The patient suffered agonizing pain for 18 months, until the AWR was discovered on an abdominal CT scan and finally removed in 2021 — after multiple check-ups that failed to identify the problem.
Te Whatu Ora Te Toka Tumai Auckland, formerly known as the Auckland District Health Board, previously denied that it had failed to exercise reasonable skill and care toward the patient, pointing to “known error rates.”
On Monday, however, Health and Disability Commissioner Morag McDowell found the board in breach of the code of patient rights.
“There is substantial precedent to infer that when a foreign object is left inside a patient during an operation, the care fell below the appropriate standard,” McDowell wrote in her report. “It is a ‘never’ event.”

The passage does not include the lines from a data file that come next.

Lemma cutEntries_middle f A d D t T p k : k = zprev d → prevOk (zbig d) k → entOk t → chainTail T →
  p = 10 + size A + size (layout (d :: D)) → 11 + size A + size (layout ((d :: D) ++ t :: T)) < 2 ^ 32 →
  let d5 := prevSize (large k) - prevSize (zbig t) in let t' := mkZent (large k) k (zstr t) in
  ∃ C, cutEntries (entryOf d (10 + size A)) p (size (layout (d :: D))) (block f A ((d :: D) ++ t :: T)) =
    Ok (d5, hdr (11 + size A + size (layout ((d :: D) ++ t :: T))) (10 + size A + lastOff (t' :: T)) f ++ A ++ layout (t' :: T) ++ C) ∧ C ≠ [].
Proof.
  intros Hk Hd Ht HT Hp Hmax d5 t'. unfold cutEntries. pose proof (rawlen_min d). pose proof (rawlen_min t).
  assert (d5 ≤ size (layout (d :: D))) as Hroom.
  { unfold d5, prevSize. rewrite size_layout_cons, rawlen_eq. unfold prevSize. unfold prevOk, large in *. repeat case_match; lia. }
  rewrite block_shift_app by done. set (A' := A ++ layout (d :: D)).
  assert (p = 10 + size A') as Hp' by (unfold A'; rewrite length_app; lia).
  destruct (blockByte_run f A' t T p Hp' Ht) as (b & Hb & Hnb). rewrite (bind_run _ _ _ _ _ Hb), Hnb. cbn [negb entryOf prevrawlen zl_p].
  rewrite <-Hk, (bind_run _ _ _ _ _ (blockDiff_run _ _ _ _ _ _ Hp' Ht)). cbv zeta. fold d5.
  assert (rawlen t' = rawlen t + d5) as Hraw by (rewrite !rawlen_eq; unfold d5; cbn [t' zbig zstr]; lia).
  rewrite layout_app, length_app, Nat2Z.inj_add, (size_layout_cons t) in Hmax.
  assert (entOk t') as Ht'.
  { split; [by apply prevOk_large, (prevOk_range (zbig d))|lia]. }
  set (n := 11 + size A + size (layout ((d :: D) ++ t :: T))). 
  assert (n = 11 + size A + size (layout (d :: D)) + rawlen t + size (layout T)) as Hn.
  { unfold n. rewrite layout_app, length_app, Nat2Z.inj_add, (size_layout_cons t). lia. }
  assert (block f A' (t :: T) = hdr n (10 + size A' + lastOff (t :: T)) f ++ A ++ layout (d :: D) ++ layout (t :: T) ++ [ZIP_END]) as ->.
  { unfold block, A'. rewrite <-!(assoc_L (++)). do 2 f_equal. rewrite Hn, length_app, (size_layout_cons t). lia. }
  destruct (storeBack_run (hdr n (10 + size A' + lastOff (t :: T)) f) A (layout (d :: D)) k t T Hroom) as (D' & HD' & HsD);
    [apply prevOk_range in Hd; lia|by rewrite length_hdr|]. fold d5 t' in HD', HsD.
  replace (p - d5) with (10 + size A + size (layout (d :: D)) - d5) by lia.
  rewrite (bind_run _ _ _ _ _ HD'). clear HD'. pose proof (lastOff_le (t :: T)) as Hle. pose proof (lastOff_nonneg (t :: T)).
  rewrite size_layout_cons in Hle. assert (size A' = size A + size (layout (d :: D))) as HA' by (unfold A'; rewrite length_app; lia).
  rewrite (bind_run _ _ _ _ _ (getTail_run n (10 + size A' + lastOff (t :: T)) f _ ltac:(lia))), (bind_run _ _ _ _ _ (setTail_run _ _ _ _ _)).
  set (q := 10 + size A + size (layout (d :: D)) - d5).
  assert (∀ t0, q = size (hdr n t0 f ++ A ++ D')) as Hq by (intros t0; rewrite !length_app, length_hdr; unfold q; lia).
  erewrite bind_run by (apply (zipEntry_run _ (hdr n (10 + size A' + lastOff (t :: T) - size (layout (d :: D))) f ++ A ++ D') t' (layout T ++ [ZIP_END]));
    [by rewrite (layout_cons t'), <-!(assoc_L (++))|done|done]).
  rewrite entry_rawlen by done.
  replace (10 + size A' + lastOff (t :: T) - size (layout (d :: D))) with (10 + size A + lastOff (t :: T)) by lia.
  destruct (followByte_run (hdr n (10 + size A + lastOff (t :: T)) f ++ A ++ D' ++ layout (t' :: T) ++ [ZIP_END])
    (hdr n (10 + size A + lastOff (t :: T)) f ++ A ++ D') t' T (q + rawlen t')) as (b' & Hb' & Hnb');
    [by rewrite <-!(assoc_L (++))|by rewrite <-Hq|done|].
  rewrite (bind_run _ _ _ _ _ Hb'), (bind_run _ _ _ _ _ (moveTail_run n (10 + size A + lastOff (t :: T)) f _ _ _ d5 Hnb' ltac:(lia))).
  replace (10 + size A + lastOff (t :: T) + (if decide (T = []) then 0 else d5)) with (10 + size A + lastOff (t' :: T))
    by (rewrite (lastOff_change t t'), Hraw; case_decide; lia).
  pose proof (rawlen_min t'). rewrite (bind_run _ _ _ _ _ (getBytes_run n _ f _ ltac:(lia))), u64_id by (unfold ULLONG_MAX; lia).
  destruct (moveBack_run (hdr n (10 + size A + lastOff (t' :: T)) f) A D' (layout (t' :: T)) (10 + size A) q (n - q - 1)) as (C & HC & HCn);
    [by rewrite size_hdr_app|lia|rewrite size_layout_cons; lia|].
  rewrite (bind_run _ _ _ _ _ HC). by exists C.
Qed.

Lemma block_at f P es : es ≠ [] → block f [] (P ++ es) = block f (layout P) es.
Proof. intros Hes. by rewrite block_shift_app. Qed.

(** The field of the number of entries. *)
Definition bump (f d : Z) : Z := if f <? UINT16_MAX then f + d else f.

(** The last bytes of a deletion that goes to the end. *)
Lemma block_cut f A P : A = layout P → hdr (11 + size A) (10 + lastOff P) f ++ A ++ [ZIP_END] = block f [] P.
Proof. intros ->. unfold block. cbn [length app]. done. Qed.

Lemma deleteEntries_run P d D T f p num : chain 0 (P ++ (d :: D) ++ T) → p = 10 + size (layout P) →
  size (d :: D) ≤ num → (T = [] ∨ size (d :: D) = num) → 0 ≤ f < 2 ^ 16 →
  11 + size (layout (P ++ (d :: D) ++ T)) + 4 * size T < 2 ^ 32 →
  ∃ T', __ziplistDelete garbage p num (block f [] (P ++ (d :: D) ++ T)) = Ok (tt, block (bump f (- size (d :: D))) [] (P ++ T')) ∧
    chain 0 (P ++ T') ∧ zstr <$> T' = zstr <$> T.
Proof.
  intros Hch Hp Hnum Hstop Hf Hmax. pose proof Hch as Hch0. apply chain_app in Hch as [HP Hch]. pose proof Hch as (Hprev & Hd & Hrest).
  rewrite block_at by done. set (A := layout P) in *. rewrite <-app_comm_cons. unfold __ziplistDelete.
  rewrite (bind_run _ _ _ _ _ (blockEntry_run f A d (D ++ T) p Hp Hd)), bind_gets.
  rewrite app_comm_cons. assert (length (d :: D) < length (block f A ((d :: D) ++ T)))%nat as Hfuel.
  { pose proof (length_block f A ((d :: D) ++ T)). pose proof (entries_length ((d :: D) ++ T)) as He. rewrite (length_app (d :: D)) in He. lia. }
  rewrite (bind_run _ _ _ _ _ (skipEntries_run f (d :: D) T A _ p 0 num _ Hch Hp Hfuel Hnum Hstop)).
  cbn [entryOf zl_p]. rewrite layout_app, (layout_app (d :: D)), !length_app in Hmax. fold A in Hmax.
  assert (size (layout (d :: D)) = rawlen d + size (layout D)) as HD by apply size_layout_cons. pose proof (rawlen_min d).
  replace (p + size (layout (d :: D)) - p) with (size (layout (d :: D))) by lia. rewrite u32_small by lia.
  replace (0 <? size (layout (d :: D))) with true by lia. rewrite Hp. destruct T as [|t T].
  - rewrite app_nil_r, (bind_run _ _ _ _ _ (cutEntries_end f A d D _ _ eq_refl ltac:(lia))).
    rewrite (bind_run _ _ _ _ _ (getBytes_run (11 + size A + size (layout (d :: D))) _ f _ ltac:(lia))).
    erewrite bind_run by (apply (ziplistResize_shrink garbage _ _ f A (layout (d :: D) ++ [ZIP_END])); [lia|lia|by destruct (layout (d :: D))]).
    rewrite (bind_run _ _ _ _ _ (incrLength_run _ _ _ _ _ Hf)). eval_tests. cbn [negb]. exists []. rewrite app_nil_r.
    split; [|done]. rewrite <-(block_cut _ A P eq_refl). unfold mret, M_ret. do 4 f_equal; [lia|].
    rewrite Hprev. destruct (decide (P = [])) as [->|HP0]; [done|]. rewrite lastOff_lastLen by done. fold A. lia.
  - apply (chain_app _ D (t :: T)) in Hrest as [_ (Htp & Ht & HT)].
    destruct (cutEntries_middle f A d D t T (10 + size A + size (layout (d :: D))) (zprev d) eq_refl (proj1 Hd) Ht (chain_chainTail _ _ HT) eq_refl)
      as (C & HC & HCn); [rewrite (layout_app (d :: D)), length_app; lia|].
    rewrite (bind_run _ _ _ _ _ HC). clear HC. set (t' := mkZent _ _ _). set (d5 := prevSize _ - _).
    assert (rawlen t' = rawlen t + d5) as Hraw by (rewrite !rawlen_eq; unfold d5; cbn [t' zbig zstr]; lia).
    assert (size (layout ((d :: D) ++ t :: T)) = size (layout (d :: D)) + rawlen t + size (layout T)) as Hlay.
    { rewrite (layout_app (d :: D)), length_app, Nat2Z.inj_add, (size_layout_cons t). lia. }
    rewrite !Nat2Z.inj_add, (size_layout_cons t) in Hmax. change (size (t :: T)) with (Z.of_nat (S (length T))) in Hmax.
    rewrite (bind_run _ _ _ _ _ (getBytes_run (11 + size A + size (layout ((d :: D) ++ t :: T))) _ f _ ltac:(lia))).
    rewrite (assoc_L (++) A). set (L := 11 + size A + size (layout (t' :: T))).
    assert (L = 11 + size A + size (layout ((d :: D) ++ t :: T)) - size (layout (d :: D)) + d5) as HL.
    { unfold L. rewrite Hlay, size_layout_cons. lia. }
    assert (d5 ≤ 4) as Hd5 by (unfold d5, prevSize; repeat case_match; lia).
    rewrite <-HL. erewrite bind_run by (apply (ziplistResize_shrink garbage _ _ f (A ++ layout (t' :: T)) C); [rewrite length_app|lia|done]; lia).
    rewrite (bind_run _ _ _ _ _ (incrLength_run _ _ _ _ _ Hf)). fold (bump f (- size (d :: D))). rewrite <-(assoc_L (++)). fold (block (bump f (- size (d :: D))) A (t' :: T)).
    assert (entOk t') as Ht'.
    { split; [by apply prevOk_large, (prevOk_range (zbig d)), Hd|]. rewrite Hraw. unfold L in HL. rewrite size_layout_cons in HL. lia. }
    destruct (Z.eqb_spec d5 0) as [Hz|Hnz]; cbn [negb].
    + exists (t' :: T). rewrite block_at by done. fold A. split; [done|]. split; [|done]. apply chain_app. split; [done|].
      split; [done|]. split; [done|]. by replace (rawlen t') with (rawlen t) by lia.
    + destruct (cascade_run garbage (bump f (- size (d :: D))) A t' T (10 + size A) eq_refl Ht' (chain_chainTail _ _ HT)) as (T' & Hrun & Hch' & Hstr);
        [fold L; lia|].
      exists (t' :: T'). rewrite block_at by done. fold A. split; [done|]. split; [|by f_equal/=]. apply chain_app. by split.
Qed.

(** ** Insertion *)

(** The move that makes room for [r] bytes before the entries [W], and changes the first
    [a] bytes of them to [a + d]. *)
Lemma moveRoom_run (D W J : list Z) dst src n r d a : size J = r + d → 0 ≤ r → 0 ≤ a ≤ size W → 0 ≤ a + d → 0 ≤ size D - d →
  dst = size D + r → src = size D - d → n = size W + d →
  ∃ G X, memmove dst src n (D ++ W ++ J ++ [ZIP_END]) = Ok (tt, D ++ G ++ X ++ drop (Z.to_nat a) W ++ [ZIP_END]) ∧ size G = r ∧ size X = a + d.
Proof.
  intros HJ Hr Ha Had HD -> -> ->. set (S := drop (Z.to_nat (size D - d)) (D ++ W)).
  assert (size S = size W + d) as HS by (unfold S; rewrite length_drop, length_app; lia).
  exists (take (Z.to_nat r) (W ++ J)), (take (Z.to_nat (a + d)) S).
  assert (drop (Z.to_nat a) W = drop (Z.to_nat (a + d)) S) as ->.
  { unfold S. rewrite drop_drop. rewrite <-(drop_app_length D W) at 1. rewrite drop_drop. f_equal. lia. }
  split; [|rewrite !length_take, length_app; lia]. rewrite (assoc_L (++) (take (Z.to_nat (a + d)) S)), take_drop.
  rewrite (moveMem_run _ (take (Z.to_nat (size D - d)) (D ++ W)) S (J ++ [ZIP_END]) (D ++ take (Z.to_nat r) (W ++ J))
    (drop (Z.to_nat r) (W ++ J)) [ZIP_END]).
  - by rewrite <-!(assoc_L (++)).
  - unfold S. rewrite (assoc_L (++) (take _ _)), take_drop. by rewrite <-!(assoc_L (++)).
  - rewrite <-(assoc_L (++) D), (assoc_L (++) (take (Z.to_nat r) (W ++ J))), take_drop. by rewrite <-!(assoc_L (++)).
  - rewrite length_drop, length_app. lia.
  - rewrite length_take, length_app. lia.
  - rewrite length_app, length_take, length_app. lia.
  - lia.
Qed.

The patient had a scheduled cesarean at Auckland City Hospital because of concerns about placenta previa — a condition in which the placenta completely or partially covers the opening of the uterus.
During the delivery, a count of all surgical tools did not include the AWR, possibly “due to the fact that the Alexis Retractor doesn’t go into the wound completely as half of the retractor needs to remain outside the patient and so it would not be at risk of being retained,” a nurse was quoted in the report as saying.
One of the nurses present during the operation told the commission that she remembered opening a second AWR, which she said was “very unusual” and something she and her colleagues had never had to do before or since.
“I remember being asked by the scrub nurse to open another Alexis wound retractor … [W]e had none in the prep room, so I quickly fetched one from the sterile stock room,” the nurse said. “I opened this to the scrub nurse and left it at that.”
The nurse added that she did not include the second AWR with the tool count, “as at this time this item was not part of our count routine.”
During the next 18 months, the new mom sought medical help for her abdominal pain multiple times, including once at the Auckland City Hospital’s emergency department.
After the surgical tool was discovered in a CT scan and removed from the patient’s body, the hospital staff involved in the C-section were said to be “genuinely concerned” and “most apologetic.”
Ultimately, McDowell ruled that the health board violated the patient’s rights.”